* _TASK DESCRIPTION_
From the entries below, reproduce exactly the line containing "<| Node_Providers ::= copy_map id |>.", the line containing "(** ** Cloning loses nothing *)", and every line in between, with nothing added.

* _EXTRACTED DATA_
________

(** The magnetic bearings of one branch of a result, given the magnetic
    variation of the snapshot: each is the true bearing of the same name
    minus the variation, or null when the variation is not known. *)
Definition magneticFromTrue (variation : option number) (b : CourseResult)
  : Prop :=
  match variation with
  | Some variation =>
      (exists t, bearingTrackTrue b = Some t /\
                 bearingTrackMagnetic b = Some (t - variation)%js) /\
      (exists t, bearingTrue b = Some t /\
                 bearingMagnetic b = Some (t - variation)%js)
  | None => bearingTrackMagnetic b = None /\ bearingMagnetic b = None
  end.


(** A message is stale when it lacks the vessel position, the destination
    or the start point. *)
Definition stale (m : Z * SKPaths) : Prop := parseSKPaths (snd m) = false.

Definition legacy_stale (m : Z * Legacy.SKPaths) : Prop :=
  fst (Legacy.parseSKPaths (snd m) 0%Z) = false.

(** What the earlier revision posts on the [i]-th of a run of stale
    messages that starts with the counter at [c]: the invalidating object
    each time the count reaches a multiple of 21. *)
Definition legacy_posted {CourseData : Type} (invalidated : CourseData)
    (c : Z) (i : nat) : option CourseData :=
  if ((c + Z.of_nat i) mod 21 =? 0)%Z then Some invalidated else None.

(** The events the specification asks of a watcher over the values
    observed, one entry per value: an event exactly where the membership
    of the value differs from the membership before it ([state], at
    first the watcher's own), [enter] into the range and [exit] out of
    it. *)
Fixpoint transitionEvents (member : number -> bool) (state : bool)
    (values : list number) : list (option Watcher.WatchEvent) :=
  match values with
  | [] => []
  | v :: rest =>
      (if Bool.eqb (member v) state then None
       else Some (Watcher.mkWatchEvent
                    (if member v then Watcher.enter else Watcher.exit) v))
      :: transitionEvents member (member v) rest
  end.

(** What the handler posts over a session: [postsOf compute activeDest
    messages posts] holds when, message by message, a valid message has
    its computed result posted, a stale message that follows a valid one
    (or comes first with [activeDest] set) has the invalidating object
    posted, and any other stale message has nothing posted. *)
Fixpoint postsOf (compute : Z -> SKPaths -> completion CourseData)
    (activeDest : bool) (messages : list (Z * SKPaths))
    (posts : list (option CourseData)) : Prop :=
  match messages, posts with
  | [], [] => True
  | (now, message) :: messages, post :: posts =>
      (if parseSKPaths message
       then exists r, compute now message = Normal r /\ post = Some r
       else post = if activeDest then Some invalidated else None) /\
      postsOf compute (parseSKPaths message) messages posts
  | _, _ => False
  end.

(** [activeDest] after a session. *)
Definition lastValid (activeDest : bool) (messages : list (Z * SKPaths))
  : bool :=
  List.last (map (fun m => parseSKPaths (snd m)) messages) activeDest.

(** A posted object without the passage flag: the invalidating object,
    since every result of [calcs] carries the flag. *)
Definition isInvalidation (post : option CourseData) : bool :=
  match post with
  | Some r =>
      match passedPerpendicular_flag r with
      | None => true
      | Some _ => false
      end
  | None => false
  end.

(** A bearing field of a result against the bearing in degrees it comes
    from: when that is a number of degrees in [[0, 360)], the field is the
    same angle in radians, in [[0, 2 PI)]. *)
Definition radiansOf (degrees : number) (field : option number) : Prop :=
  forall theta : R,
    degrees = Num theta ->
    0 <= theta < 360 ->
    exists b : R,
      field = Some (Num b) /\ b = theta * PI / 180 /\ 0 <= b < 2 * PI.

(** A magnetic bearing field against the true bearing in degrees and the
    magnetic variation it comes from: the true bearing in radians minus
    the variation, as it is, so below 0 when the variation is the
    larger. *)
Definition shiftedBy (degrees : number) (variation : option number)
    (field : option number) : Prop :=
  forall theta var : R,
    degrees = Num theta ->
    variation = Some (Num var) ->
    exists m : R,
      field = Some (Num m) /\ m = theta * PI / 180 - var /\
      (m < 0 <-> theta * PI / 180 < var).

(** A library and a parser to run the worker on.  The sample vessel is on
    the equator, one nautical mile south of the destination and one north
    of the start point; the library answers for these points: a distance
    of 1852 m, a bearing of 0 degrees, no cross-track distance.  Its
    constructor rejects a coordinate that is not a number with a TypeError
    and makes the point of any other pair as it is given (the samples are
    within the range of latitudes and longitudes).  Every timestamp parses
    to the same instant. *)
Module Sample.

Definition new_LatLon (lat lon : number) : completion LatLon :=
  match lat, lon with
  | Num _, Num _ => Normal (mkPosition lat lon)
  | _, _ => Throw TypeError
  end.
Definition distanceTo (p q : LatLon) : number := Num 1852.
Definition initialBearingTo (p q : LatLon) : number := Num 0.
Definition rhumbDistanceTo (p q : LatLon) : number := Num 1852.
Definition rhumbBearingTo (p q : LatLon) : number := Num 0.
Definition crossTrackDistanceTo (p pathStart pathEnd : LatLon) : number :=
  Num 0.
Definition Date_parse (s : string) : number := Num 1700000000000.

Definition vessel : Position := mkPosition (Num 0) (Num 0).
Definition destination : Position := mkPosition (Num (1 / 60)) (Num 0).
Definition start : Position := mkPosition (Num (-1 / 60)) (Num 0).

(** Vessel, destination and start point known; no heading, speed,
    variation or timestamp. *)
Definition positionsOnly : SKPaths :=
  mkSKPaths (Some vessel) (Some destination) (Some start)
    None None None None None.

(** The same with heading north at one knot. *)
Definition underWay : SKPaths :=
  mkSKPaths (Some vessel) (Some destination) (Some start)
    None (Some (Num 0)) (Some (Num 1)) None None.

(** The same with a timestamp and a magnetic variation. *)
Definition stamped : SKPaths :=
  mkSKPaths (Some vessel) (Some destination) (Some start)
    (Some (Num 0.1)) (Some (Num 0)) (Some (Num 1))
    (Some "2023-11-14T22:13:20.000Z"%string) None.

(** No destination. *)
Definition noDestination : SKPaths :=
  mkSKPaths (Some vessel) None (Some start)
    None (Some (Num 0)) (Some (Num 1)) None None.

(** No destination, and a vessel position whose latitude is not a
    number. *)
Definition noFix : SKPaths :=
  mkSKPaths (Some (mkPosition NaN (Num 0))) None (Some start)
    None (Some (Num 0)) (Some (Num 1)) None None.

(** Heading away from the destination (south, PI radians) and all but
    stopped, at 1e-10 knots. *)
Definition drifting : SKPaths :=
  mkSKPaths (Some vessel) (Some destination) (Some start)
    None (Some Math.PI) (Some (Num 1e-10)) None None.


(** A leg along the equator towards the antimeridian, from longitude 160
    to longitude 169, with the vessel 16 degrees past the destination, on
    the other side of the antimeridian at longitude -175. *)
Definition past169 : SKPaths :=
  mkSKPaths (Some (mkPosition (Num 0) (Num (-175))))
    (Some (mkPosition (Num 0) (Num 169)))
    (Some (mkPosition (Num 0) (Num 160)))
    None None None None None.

________

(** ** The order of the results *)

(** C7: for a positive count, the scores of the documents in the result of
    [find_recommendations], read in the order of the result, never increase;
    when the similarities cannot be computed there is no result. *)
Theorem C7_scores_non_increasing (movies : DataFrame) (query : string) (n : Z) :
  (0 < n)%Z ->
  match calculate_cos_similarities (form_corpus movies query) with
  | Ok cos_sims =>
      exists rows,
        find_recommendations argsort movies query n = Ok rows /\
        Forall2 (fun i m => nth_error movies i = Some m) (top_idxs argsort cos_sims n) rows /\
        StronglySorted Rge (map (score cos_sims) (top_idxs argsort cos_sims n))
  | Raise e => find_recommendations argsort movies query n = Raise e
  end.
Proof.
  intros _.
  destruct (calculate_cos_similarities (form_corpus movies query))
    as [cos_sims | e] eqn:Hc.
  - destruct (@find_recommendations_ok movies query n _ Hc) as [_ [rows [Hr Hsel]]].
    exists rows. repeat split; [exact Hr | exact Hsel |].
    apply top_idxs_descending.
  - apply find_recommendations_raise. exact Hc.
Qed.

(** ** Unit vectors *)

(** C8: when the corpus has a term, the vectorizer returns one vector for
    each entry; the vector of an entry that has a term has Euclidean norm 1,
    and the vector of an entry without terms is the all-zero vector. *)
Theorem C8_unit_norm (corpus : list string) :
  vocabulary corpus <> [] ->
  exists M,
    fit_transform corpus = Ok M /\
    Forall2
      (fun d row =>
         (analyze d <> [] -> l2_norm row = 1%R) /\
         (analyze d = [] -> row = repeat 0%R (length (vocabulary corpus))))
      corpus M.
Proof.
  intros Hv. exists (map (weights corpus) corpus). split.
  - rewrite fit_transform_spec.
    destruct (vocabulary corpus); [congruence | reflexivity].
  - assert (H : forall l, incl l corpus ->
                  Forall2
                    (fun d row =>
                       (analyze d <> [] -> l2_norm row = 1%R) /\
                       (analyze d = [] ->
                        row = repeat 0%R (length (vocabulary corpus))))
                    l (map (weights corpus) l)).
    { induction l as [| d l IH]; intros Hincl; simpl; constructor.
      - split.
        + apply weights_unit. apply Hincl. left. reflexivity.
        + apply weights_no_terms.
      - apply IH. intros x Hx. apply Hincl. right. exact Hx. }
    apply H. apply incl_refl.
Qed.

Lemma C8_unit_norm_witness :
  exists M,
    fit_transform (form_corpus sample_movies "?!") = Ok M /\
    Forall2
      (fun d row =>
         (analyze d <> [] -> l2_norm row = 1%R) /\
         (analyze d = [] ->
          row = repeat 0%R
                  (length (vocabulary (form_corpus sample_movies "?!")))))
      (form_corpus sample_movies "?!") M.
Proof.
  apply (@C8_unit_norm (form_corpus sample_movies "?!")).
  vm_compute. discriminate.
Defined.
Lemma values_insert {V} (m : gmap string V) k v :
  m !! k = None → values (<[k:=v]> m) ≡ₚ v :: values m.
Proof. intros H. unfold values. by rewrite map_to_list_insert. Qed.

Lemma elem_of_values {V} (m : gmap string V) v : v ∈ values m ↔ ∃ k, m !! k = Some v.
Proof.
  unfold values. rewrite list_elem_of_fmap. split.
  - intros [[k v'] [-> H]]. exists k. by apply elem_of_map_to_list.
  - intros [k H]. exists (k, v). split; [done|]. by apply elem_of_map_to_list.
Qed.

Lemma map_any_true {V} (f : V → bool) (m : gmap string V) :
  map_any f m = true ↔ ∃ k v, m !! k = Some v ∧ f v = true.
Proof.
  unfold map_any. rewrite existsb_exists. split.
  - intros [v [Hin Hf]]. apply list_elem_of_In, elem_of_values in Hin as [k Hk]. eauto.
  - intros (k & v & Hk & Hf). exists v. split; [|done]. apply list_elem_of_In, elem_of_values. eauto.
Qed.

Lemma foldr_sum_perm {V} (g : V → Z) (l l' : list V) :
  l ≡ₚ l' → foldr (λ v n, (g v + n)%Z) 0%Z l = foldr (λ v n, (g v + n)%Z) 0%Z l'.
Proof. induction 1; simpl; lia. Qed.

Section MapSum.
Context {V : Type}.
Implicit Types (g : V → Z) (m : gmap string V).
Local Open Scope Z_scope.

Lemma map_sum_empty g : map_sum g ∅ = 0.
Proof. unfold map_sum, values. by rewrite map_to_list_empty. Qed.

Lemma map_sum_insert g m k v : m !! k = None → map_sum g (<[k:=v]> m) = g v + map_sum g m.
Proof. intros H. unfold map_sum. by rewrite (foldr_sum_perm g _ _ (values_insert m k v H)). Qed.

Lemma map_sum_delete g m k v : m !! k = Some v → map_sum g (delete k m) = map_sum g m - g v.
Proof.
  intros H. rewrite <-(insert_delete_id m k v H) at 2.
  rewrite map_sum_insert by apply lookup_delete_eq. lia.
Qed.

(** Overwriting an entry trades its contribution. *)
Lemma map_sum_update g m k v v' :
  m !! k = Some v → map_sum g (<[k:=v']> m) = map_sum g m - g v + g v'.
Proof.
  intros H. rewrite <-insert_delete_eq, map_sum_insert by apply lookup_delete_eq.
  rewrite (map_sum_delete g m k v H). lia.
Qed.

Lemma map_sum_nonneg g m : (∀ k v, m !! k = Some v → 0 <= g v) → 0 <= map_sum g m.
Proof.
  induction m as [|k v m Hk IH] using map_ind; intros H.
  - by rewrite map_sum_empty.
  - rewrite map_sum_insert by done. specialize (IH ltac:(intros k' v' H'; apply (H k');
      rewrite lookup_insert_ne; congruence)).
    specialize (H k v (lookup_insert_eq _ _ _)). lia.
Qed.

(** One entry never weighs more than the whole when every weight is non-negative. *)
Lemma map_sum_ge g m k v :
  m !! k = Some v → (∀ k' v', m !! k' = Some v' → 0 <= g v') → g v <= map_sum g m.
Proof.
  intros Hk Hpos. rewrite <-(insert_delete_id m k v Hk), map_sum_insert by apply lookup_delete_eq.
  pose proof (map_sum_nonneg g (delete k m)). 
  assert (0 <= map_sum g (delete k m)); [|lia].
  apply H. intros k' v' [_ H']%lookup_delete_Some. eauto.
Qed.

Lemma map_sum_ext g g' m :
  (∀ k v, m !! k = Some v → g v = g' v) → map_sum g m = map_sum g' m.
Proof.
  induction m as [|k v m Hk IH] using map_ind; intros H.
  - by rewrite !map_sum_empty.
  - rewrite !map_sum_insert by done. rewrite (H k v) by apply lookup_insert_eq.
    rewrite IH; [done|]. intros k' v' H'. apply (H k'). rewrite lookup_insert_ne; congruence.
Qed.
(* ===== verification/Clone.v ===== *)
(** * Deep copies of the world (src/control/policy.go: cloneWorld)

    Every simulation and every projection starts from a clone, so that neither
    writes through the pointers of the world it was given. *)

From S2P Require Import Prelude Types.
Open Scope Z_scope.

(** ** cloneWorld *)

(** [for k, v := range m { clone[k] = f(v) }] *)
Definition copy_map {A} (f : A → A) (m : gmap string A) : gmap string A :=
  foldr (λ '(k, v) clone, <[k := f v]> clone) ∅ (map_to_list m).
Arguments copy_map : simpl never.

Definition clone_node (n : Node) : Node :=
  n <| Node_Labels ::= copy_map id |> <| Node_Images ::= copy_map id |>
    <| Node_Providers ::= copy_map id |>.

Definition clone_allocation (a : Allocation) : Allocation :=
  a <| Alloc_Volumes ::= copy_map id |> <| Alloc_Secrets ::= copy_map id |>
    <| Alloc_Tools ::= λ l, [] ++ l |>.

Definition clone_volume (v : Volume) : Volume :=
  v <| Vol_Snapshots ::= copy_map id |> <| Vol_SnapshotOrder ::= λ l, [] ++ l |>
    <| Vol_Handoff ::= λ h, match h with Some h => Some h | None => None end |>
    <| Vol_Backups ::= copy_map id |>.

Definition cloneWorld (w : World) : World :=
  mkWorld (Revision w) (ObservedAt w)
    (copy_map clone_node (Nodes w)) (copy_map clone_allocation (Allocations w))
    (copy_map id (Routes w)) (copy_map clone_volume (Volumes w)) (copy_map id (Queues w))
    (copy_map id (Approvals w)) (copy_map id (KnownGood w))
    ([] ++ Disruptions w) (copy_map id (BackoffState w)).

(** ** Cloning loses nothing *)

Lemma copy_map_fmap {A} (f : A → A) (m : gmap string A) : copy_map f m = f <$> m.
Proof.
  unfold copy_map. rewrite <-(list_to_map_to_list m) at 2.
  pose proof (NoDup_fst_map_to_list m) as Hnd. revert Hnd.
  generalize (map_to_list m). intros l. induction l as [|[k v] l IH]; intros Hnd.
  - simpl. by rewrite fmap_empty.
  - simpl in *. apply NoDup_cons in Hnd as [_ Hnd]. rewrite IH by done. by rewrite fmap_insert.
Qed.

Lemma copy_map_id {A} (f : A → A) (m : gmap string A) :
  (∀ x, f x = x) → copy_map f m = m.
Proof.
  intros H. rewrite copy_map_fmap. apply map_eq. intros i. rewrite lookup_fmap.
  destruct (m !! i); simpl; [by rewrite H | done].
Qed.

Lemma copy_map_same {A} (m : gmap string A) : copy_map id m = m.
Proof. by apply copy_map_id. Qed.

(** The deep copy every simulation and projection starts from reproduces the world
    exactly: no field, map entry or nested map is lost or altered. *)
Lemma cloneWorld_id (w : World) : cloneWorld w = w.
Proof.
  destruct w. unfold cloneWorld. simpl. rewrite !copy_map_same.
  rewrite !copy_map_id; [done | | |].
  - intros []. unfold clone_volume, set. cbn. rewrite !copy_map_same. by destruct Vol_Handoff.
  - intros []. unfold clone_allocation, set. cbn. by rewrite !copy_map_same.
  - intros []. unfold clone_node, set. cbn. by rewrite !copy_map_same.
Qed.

________

* _SOLUTION BELOW_
    <| Node_Providers ::= copy_map id |>.

Definition clone_allocation (a : Allocation) : Allocation :=
  a <| Alloc_Volumes ::= copy_map id |> <| Alloc_Secrets ::= copy_map id |>
    <| Alloc_Tools ::= λ l, [] ++ l |>.

Definition clone_volume (v : Volume) : Volume :=
  v <| Vol_Snapshots ::= copy_map id |> <| Vol_SnapshotOrder ::= λ l, [] ++ l |>
    <| Vol_Handoff ::= λ h, match h with Some h => Some h | None => None end |>
    <| Vol_Backups ::= copy_map id |>.

Definition cloneWorld (w : World) : World :=
  mkWorld (Revision w) (ObservedAt w)
    (copy_map clone_node (Nodes w)) (copy_map clone_allocation (Allocations w))
    (copy_map id (Routes w)) (copy_map clone_volume (Volumes w)) (copy_map id (Queues w))
    (copy_map id (Approvals w)) (copy_map id (KnownGood w))
    ([] ++ Disruptions w) (copy_map id (BackoffState w)).

(** ** Cloning loses nothing *)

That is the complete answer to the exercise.